I didn't make up the fact that the Abrams is able to shoot on the move extremely accurate. As I said relative to scale, not an actual pinpoint but if you want to get hung up on semantics of the wording that is fine.
I'm told of our tank that can hit another tank from 5 miles away while jumping over a sand dune at 80mph. But, an experienced gunship pilot has a different opinion about how those weapon systems actually perform in combat. See below. and read the rest of his posts, starting around page 7.
Metus regem, on 08 February 2016 - 01:08 PM, said:
Or you know, when someone with real world experience with the way mounted weapon systems act in live fire situations supports it, and provides examples of it happening....

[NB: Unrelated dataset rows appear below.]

(* ===== verification/SessionServices.v ===== *)
(** * The example session services
    ([examples/*/cmd/session-service/main.go])

    What each [main] builds from its environment: a pipeline, a trigger and,
    for voting and bounded admission, a hook that runs after every dispatched
    frame.  The voting hook relays the onion batch along its peelers; the
    admission hook sends the bound-check challenges.  Starting the helper
    process and generating a signing key are parameters; a [log.Fatalf] is a
    service that does not run. *)

From Stdlib Require Import SpecFloat.
From S2P Require Import Prelude Sha256 Base64 Float64 Lineage LineageStore PhaseTypes Compose ComposeTheorems Runner RunnerInvariant RunnerTheorems Defaults PipelineSpec Collecting Transport Service HelperClient HelperPhases SealedBid RideShare CohortRanking Onion Anon Voting BoundCheck BoundedAdmission ServiceTriggers.
Import Base64 Lineage LineageStore PhaseTypes Compose Runner Defaults PipelineSpec Collecting Transport Service HelperClient HelperPhases ServiceTriggers.

#[local] Open Scope Z_scope.
#[local] Open Scope go_scope.

Module SessionServices.

(** A sign approximation mapped to [0, 1], on bids in [-1, 1]. *)
Definition sharpening : EvalPolyParams :=
  mkPoly [f64_lit 5 1; f64_lit 75 2; f64_zero; SFopp (f64_lit 25 2)] (SFopp f64_one) f64_one.

(** ** The bridge phase of the weekly pipeline *)

Definition stateWeeklySeeded : PhaseTypes.SessionState := "WEEKLY_SEEDED".

Definition weeklyKeySeeder : Phase := {|
  Name := "weekly-key-seeder"; Lifetime := LifetimePerCohort; RunsAt := RunsAtInline;
  EntryState := stateWeeklySeeded; ExitState := CohortRanking.StateRankingInviting; InternalStates := [];
  ConsumedMessageTypes := []; Requires := schema [];
  Provides := schema
    [(CohortRanking.CtxRankingParticipants, gives "[]string");
     (CohortRanking.CtxRankingPK, gives_with "[]byte" [("topology", VString "preshared")]);
     (CohortRanking.CtxRankingShares, gives_with "map[string][]byte" [("topology", VString "preshared")]);
     (CohortRanking.CtxRankingEvalKeys, gives "OpenFHEEvalKeys");
     (CohortRanking.CtxRankingContract, gives_with "OpenFHEContract" [("depth", VInt 30); ("ring_dim", VInt 16384)])];
  Enter := ok; OnMessage := ignore; CheckComplete := Ret true; Exit := ok |}.

(** ** The onion relay *)

(** [onionBatchPayload] in JSON; [None] is an error of [json.Unmarshal]. *)
Class BatchJSON := {
  decode_batch : bytes -> option (list string);
  encode_batch : list string -> bytes
}.

(** Base64 onions survive the wire. *)
Class BatchJSONLaws `{BatchJSON} : Prop :=
  decode_encode_batch : forall onions : list bytes,
    decode_batch (encode_batch (b64_encode <$> onions)) = Some (b64_encode <$> onions).

Section relay.
Context {St : Type} `{HBatch : BatchJSON}.
Implicit Types r : SessionRunner St.

(** The first onion of one participant's batch. *)
Definition first_onion (bucket : gmap string bytes) (p : string) : gerror + string :=
  match bucket !! p with
  | None => inl (Errorf "missing onion batch from %s" [p] [])
  | Some raw =>
      match decode_batch raw with
      | None => inl (Errorf "decode batch from %s: %w" [p] [])
      | Some [] => inl (Errorf "empty onion list from %s" [p] [])
      | Some (onion :: _) =>
          match b64_decode onion with
          | None => inl (Errorf "invalid base64 from %s: %w" [p] [])
          | Some _ => inr onion
          end
      end
  end.

Fixpoint collect_onions (participants : list string) (bucket : gmap string bytes) : gerror + list string :=
  match participants with
  | [] => inr []
  | p :: ps =>
      match first_onion bucket p with
      | inl err => inl err
      | inr onion =>
          match collect_onions ps bucket with
          | inl err => inl err
          | inr onions => inr (onion :: onions)
          end
      end
  end.

Definition assembleBatch (participants : list string) (bucket : gmap string bytes) : gerror + bytes :=
  match collect_onions participants bucket with
  | inl err => inl err
  | inr onions => inr (encode_batch onions)
  end.

Definition peel_forward (sid : string) (payload : bytes) : WSMessage :=
  mkWSMessage "" Anon.MsgPeelForward sid 0 payload "" None.

(** What the relay sends after a frame; the hub is set before the service
    runs. *)
Definition peelRelayIfNeeded r (sid msgType from : string) (payload : bytes) : list outbound :=
  match sessionContext r sid with
  | None => []
  | Some c =>
      match TryGet as_strings c Anon.CtxAnonParticipants with
      | None | Some [] => []
      | Some ((first :: _) as participants) =>
          if String.eqb msgType Anon.MsgOnionBatch then
            let bucket := Anon.AccumulatedOnions c in
            if msize bucket <? zlen participants then []
            else match assembleBatch participants bucket with
            | inl _ => []
            | inr assembled => [OutTo first (peel_forward sid assembled)]
            end
          else if String.eqb msgType Anon.MsgPeelForward then
            match list_find (fun p => p = from) participants with
            | None => []
            | Some (peelerIdx, _) =>
                match participants !! S peelerIdx with
                | None => []
                | Some nextPeer => [OutTo nextPeer (peel_forward sid payload)]
                end
            end
          else []
      end
  end.

Definition relayHook : PostDispatchHook St := fun r from msg _ =>
  ([], peelRelayIfNeeded r (SessionID msg) (Type_ msg) from (Payload msg)).
End relay.

(** ** The challenges *)

Definition MsgChallenge : string := "bound_check.challenge".
Definition challenges_sent : string := "_admission_challenges_sent".

(** [json.Marshal] of the challenge: each party's check and commitment in hex. *)
Class ChallengeJSON := encode_challenge : gmap string string -> gmap string string -> option bytes.

Section challenges.
Context {St : Type} `{HChallenge : ChallengeJSON}.
Implicit Types r : SessionRunner St.

(** The sentinel it sets, and what it sends. *)
Definition challengeUnicastIfNeeded r (sid : string) : list (string * any) * list outbound :=
  match sessionContext r sid with
  | None => ([], [])
  | Some c =>
      if ctx_Has c challenges_sent then ([], [])
      else
        let checks := default ∅ (TryGet as_bucket c BoundCheck.CtxBoundCheckCiphers) in
        if msize checks =? 0 then ([], [])
        else
          let commitments := default ∅ (TryGet as_bucket c BoundCheck.CtxBoundCheckCommitments) in
          let participants := default [] (TryGet as_strings c CtxParticipants) in
          match encode_challenge (hex_encode <$> checks) (hex_encode <$> commitments) with
          | None => ([], [])
          | Some payload =>
              ([(challenges_sent, VBool true)],
               (fun p => OutTo p (mkWSMessage "" MsgChallenge sid 0 payload "" None)) <$> participants)
          end
  end.

Definition challengeHook : PostDispatchHook St := fun r from msg _ => challengeUnicastIfNeeded r (SessionID msg).
End challenges.

(** ** The services *)

(** A service that runs, with its trigger and hook. *)
Record running (St : Type) := mkRunning {
  rn_service : Service St;
  rn_trigger : SessionTrigger St;
  rn_hook : option (PostDispatchHook St)
}.
Arguments mkRunning {St}.
Arguments rn_service {St} r.
Arguments rn_trigger {St} r.
Arguments rn_hook {St} r.

Inductive fatal := FatalBuild (err : gerror) | FatalService (err : ConfigError).

Definition service_config {St} (environ : Environ) (name inviteType : string) (runner : SessionRunner St) : Config St :=
  let secret := bytes_of_string (environ "ARES_WS_SECRET") in
  mkConfig (":" +:+ getEnv environ "SESSION_PORT" "8000") name secret (zlen secret =? 0) (Some runner) inviteType None [] 0.

(** A runner built or not, then [NewService]. *)
Definition boot {St} (environ : Environ) (name inviteType : string) (runner : gerror + SessionRunner St)
    (trigger : SessionTrigger St) (hook : option (PostDispatchHook St)) : fatal + running St :=
  match runner with
  | inl err => inl (FatalBuild err)
  | inr r =>
      match NewService (environ "ARES_ENV") (service_config environ name inviteType r) with
      | inl err => inl (FatalService err)
      | inr s => inr (mkRunning s trigger hook)
      end
  end.

Definition env_int (environ : Environ) (key def : string) : Z := Atoi (getEnv environ key def).

Section mains.
Context {St : Type} `{HStore : Store St} `{HClock : Clock} `{HRange : GoRange} `{HFmt : GoFmt}
  `{HWire : Wire} `{HConv : GoConv} `{HForm : FormJSON} `{HChallenge : ChallengeJSON}.
Context (environ : Environ) (startHelper : string -> gerror + Helper).

(** The helper of [ARES_HELPER_BINARY], [nil] when it is not set. *)
Definition helper_of (helperPath : string) : gerror + option Helper :=
  if String.eqb helperPath "" then inr None
  else match startHelper helperPath with
  | inl err => inl err
  | inr c => inr (Some c)
  end.

Definition buildAuctionRunner (helperPath : string) : gerror + SessionRunner St :=
  match helper_of helperPath with
  | inl err => inl err
  | inr None => SealedBid.Pipeline
  | inr (Some client) => SealedBid.PipelineWithHelper client sharpening
  end.

Definition auction_main : fatal + running St :=
  boot environ "auction-session-service" "auction.invitation" (buildAuctionRunner (environ "ARES_HELPER_BINARY"))
    (auctionTrigger (cryptoCtx (env_int environ "AUCTION_CRYPTO_DEPTH" "12") (env_int environ "AUCTION_RING_DIM" "2048"))) None.

Definition buildRideShareRunner (helperPath : string) : gerror + SessionRunner St :=
  match helper_of helperPath with
  | inl err => inl err
  | inr None => RideShare.Pipeline
  | inr (Some client) => RideShare.PipelineWithHelper client sharpening
  end.

Definition rideshare_main : fatal + running St :=
  boot environ "rideshare-session-service" "ride.invitation" (buildRideShareRunner (environ "ARES_HELPER_BINARY"))
    (rideShareTrigger (cryptoCtx (env_int environ "RIDESHARE_CRYPTO_DEPTH" "12") (env_int environ "RIDESHARE_RING_DIM" "2048"))) None.

(** The weekly pipeline: only the scoring phase gets the helper. *)
Definition served_weekly_phases (helper : option Helper) : list Phase :=
  [weeklyKeySeeder; CohortRanking.PhaseRankingInvitation; CohortRanking.PhasePreSharedKeyLookup;
   CohortRanking.PhaseSubmitRating; CohortRanking.PhaseArgmaxScoring ((fun h => (h, sharpening)) <$> helper);
   CohortRanking.PhaseThresholdDecrypt None; CohortRanking.PhaseSettleRanking].

Definition buildRunner (mode : string) (depth ringDim : Z) (helper : option Helper)
    : gerror + (SessionRunner St * SessionTrigger St * string) :=
  let contract := cryptoCtx depth ringDim in
  if String.eqb mode "formation" then
    match match helper with
          | Some h => CohortRanking.FormationPipelineWithHelper h
          | None => CohortRanking.FormationPipeline
          end with
    | inl err => inl err
    | inr runner => inr (runner, formationTrigger contract, "cohort.formation.invitation")
    end
  else if String.eqb mode "weekly" then
    match Compose (served_weekly_phases helper) with
    | inl err => inl (Errorf "build weekly pipeline: %w" [] [err])
    | inr runner => inr (runner, weeklyTrigger contract, "ranking.invitation")
    end
  else inl (Errorf "unknown COHORT_MODE %q (want formation|weekly)" [mode] []).

Definition cohort_main : fatal + running St :=
  let mode := getEnv environ "COHORT_MODE" "formation" in
  match helper_of (environ "ARES_HELPER_BINARY") with
  | inl err => inl (FatalBuild err)
  | inr helper =>
      match buildRunner mode (env_int environ "COHORT_CRYPTO_DEPTH" "10") (env_int environ "COHORT_RING_DIM" "2048") helper with
      | inl err => inl (FatalBuild err)
      | inr (runner, trigger, inviteType) =>
          boot environ ("cohort-" +:+ mode +:+ "-service") inviteType (inr runner) trigger None
      end
  end.

(** [build] is [BuildSessionCrypto] of the build that is run. *)
Definition admission_main `{BoundCheck.ContextHandles} (decode : bytes -> option (gmap string bytes))
    (build : Z -> Z -> Z -> bytes -> bytes -> bytes -> session_crypto) : fatal + running St :=
  boot environ "bounded-admission-session-service" "admission.invitation" (BoundedAdmission.PipelineWithCrypto decode)
    (admissionTrigger build (env_int environ "ADMISSION_RING_DIM" "16384") (env_int environ "ADMISSION_CRYPTO_DEPTH" "8")
       (env_int environ "ADMISSION_DIM" "8")) (Some challengeHook).
End mains.

(** The voting service; [newSigner] is [sign.NewEd25519Signer]. *)
Definition voting_main `{HClock : Clock} `{HRange : GoRange} `{HFmt : GoFmt} `{HWire : Wire} `{HVote : Voting.VoteJSON}
    `{HSlot : Anon.SlotJSON} `{HBatch : BatchJSON} (environ : Environ) (newSigner : gerror + Signer)
    : fatal + running (InMemoryStore + InMemoryStore) :=
  match newSigner with
  | inl err => inl (FatalBuild err)
  | inr signer =>
      boot environ "voting-session-service" "vote.invitation"
        (Voting.PipelineWithShuffle signer {[ Ed25519Algorithm := signer ]}) votingTrigger (Some relayHook)
  end.
End SessionServices.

tortuousGoddess, on 08 February 2016 - 07:49 PM, said:
Yes, the competitive players will still stomp you(until they quit from the boredom of CoF), but you're wrong. If the CoF radomization goes in favor of one player hitting what they want more than the other, the field has been skewed and the other player has been disadvantaged regardless of skill level. That's what CoF systems often do in effect, and why they are awful.
You take the inaccuracy of the weapon in to consideration when using it, exactly like in real life.
no one, on 08 February 2016 - 07:52 PM, said:
But then why would you want a random CoF over something like long range convergence where you CAN predict where your shots land? They still won't converge on the same point, and the more skilled pilot will still win.
The most skilled pilot should always win. The same people winning today would be the same people winning if every lore nerd got their way. I want realism, this is a step in that direction.